The simplest version of our new Perl model of USS evolution has progressed to the state where it runs correctly. This afternoon I've been doing lots of runs, both with a 'positive control' version that replaces a random genome position with a single perfect USS core in every cycle, and with a test version that mutates random fragments and scores them for goodness of match to the USS motif, and then recombined the best-matched one back into the genome. Tomorrow the undergrad and I are going to create a modified version, to try a different way of having the fragments' scores determine whether they recombine with the genome.
With the positive-control version I've been examining the effect of changing the genomic mutation rate. If the mutation rate is zero, the only limit to USS accumulation is the way insertion of new USS disrupts existing USSs. (This happens only because each 10bp fragment is changed to a perfect USS before recombination, and so bears no relation to the original sequence at that position.) Not surprisingly, more USSs are present at equilibrium when the mutation rate is zero, and fewer when the mutation rate is 0.01 or 0.05 changes per position per cycle. The rate of increase in genome score is largely independent of the mutation rate. Because only a single USS is inserted per cycle, the number of cycles to equilibrium depends on the length of the genome.
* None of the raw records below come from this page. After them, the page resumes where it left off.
(** * CrashXP: the round engine and reward economy of [src/app/page.tsx]

    A shallow embedding of the game logic of the [CrashXPGame] component.

    ** Numbers

    Every JavaScript [number] that holds an XP amount or a counter is an
    integer in the program (wagers are produced by [parseInt], by
    [Math.floor(..) * 10] or by adding 10; winnings by [Math.floor]) and is
    modelled in [Z].  Multipliers, weights and random draws are fractional
    and are modelled as exact rationals [Q]: the arithmetic is the one the
    source writes, without binary rounding.  [Math.random()] and [Date.now()]
    are inputs of the functions that call them.

    One test of the program is sensitive to that rounding: a tick of the
    climb moves the multiplier shown when it differs from the last one by
    more than 0.01, and for a climb that ticks every 10 ms the exact
    difference is 0.01 itself at the tick of 550 ms, where the doubles of
    the program differ by slightly more.  Up to the tick of 540 ms both
    arithmetics take the same decisions; the sessions below whose theorems
    state a multiplier reached by such moves stay within that range, and
    the multipliers stated for longer climbs are crash points at which a
    tick has clamped, which do not depend on the moves before.

    ** State, renders and closures

    The component keeps its state in [useState] cells ([game], [user],
    [creator], [autoPlay], [isAuthReady]).  A callback of the component reads
    the cells in two ways, and the embedding keeps them apart:

    - through the constants [game], [user], ... bound by the render in which
      the callback was created.  They are immutable: a later [setGame] builds
      a new object for later renders and never changes the one the callback
      holds.  Every operation below takes this render as its argument [r].
    - through an updater [setUser(prev => ...)].  Updaters are queued and run
      in order, each on the result of the one before it.  They act on the
      current state, the argument [s] (or the [store] of a [World]).

    A handler attached to a button ([onClick={placeWager}]) belongs to the
    latest render, so a click runs it with [r] equal to the current state
    ([clickPlaceWager], [clickCashOut]).  A callback handed to [setInterval]
    or [setTimeout] keeps the render of the function that created it.  The
    interval callback of [startMultiplierClimb] is created while [placeWager]
    runs: the [game.crashPoint] it tests is the one of the render in which
    the wager was clicked, and the changes that [placeWager] and [startRound]
    queue with [setUser] and [setGame] reach the updaters and the later
    renders only.  The [crashGame] that the callback schedules, and the
    [offerSecondChance] and modal actions that follow from it, are those of
    the render in which [startMultiplierClimb] was created: the latest one
    in which [game.crashPoint] or [game.currentMultiplier] changed (its
    dependency list), which in the sessions below is the render of the
    click. *)

From Stdlib Require Import ZArith QArith Qround Qabs Bool List String Lia Lqa.
From Stdlib Require Import Permutation Sorted.
Import ListNotations.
Wait - good idea! I think we need to add some code to give us the frequency of each sliding-window score at the end of the run. This would let us make a histogram of how many USS-like sequences the genome has at the beginning of the run, and how many it ahs accumulated at the end. Basically, as the sliding-window is scoring match to the motif at each position, it should record the score in a tally (number of sites scoring 0, number scoring 1, number scoring 2, ...... number scoring 10). I could write some inefficient code to do this (barring about a thousand syntax errors - I really should go back and reread the first few chapters of Beginning Perl for Bioinformatics), but this sounds like something the undergrad might have learned an efficient way to do.
Did I learn anything else from the positive control runs? If the genome is very short the program runs very fast but the scores are noisy (no surprise there). I learned that I have no practical insight into how a sequence's USS 'score' reflects the quality of its matches to the motif - that's why we need the tally. I played around with the 'threshold' we use as a cutoff for insignificant matches to the USS consensus, but I think we can't really understand what this accomplishes until we have the score tally.
I also did some runs with the test version (not the positive control). The results of these mostly served to reinforced the importance of the genomic mutations. Under the present recombination system, USS can't accumulate in the genome because they mutate away faster than they're improved by recombination. I tried turning off the mutation of the genome, so that mutation only happens to fragments that are about to be scored for possible uptake. Even with this 'cheating', the genome's USS score crept up slowly and then plateaued at what looks (without the tally) to be a genome with only weak USS sites.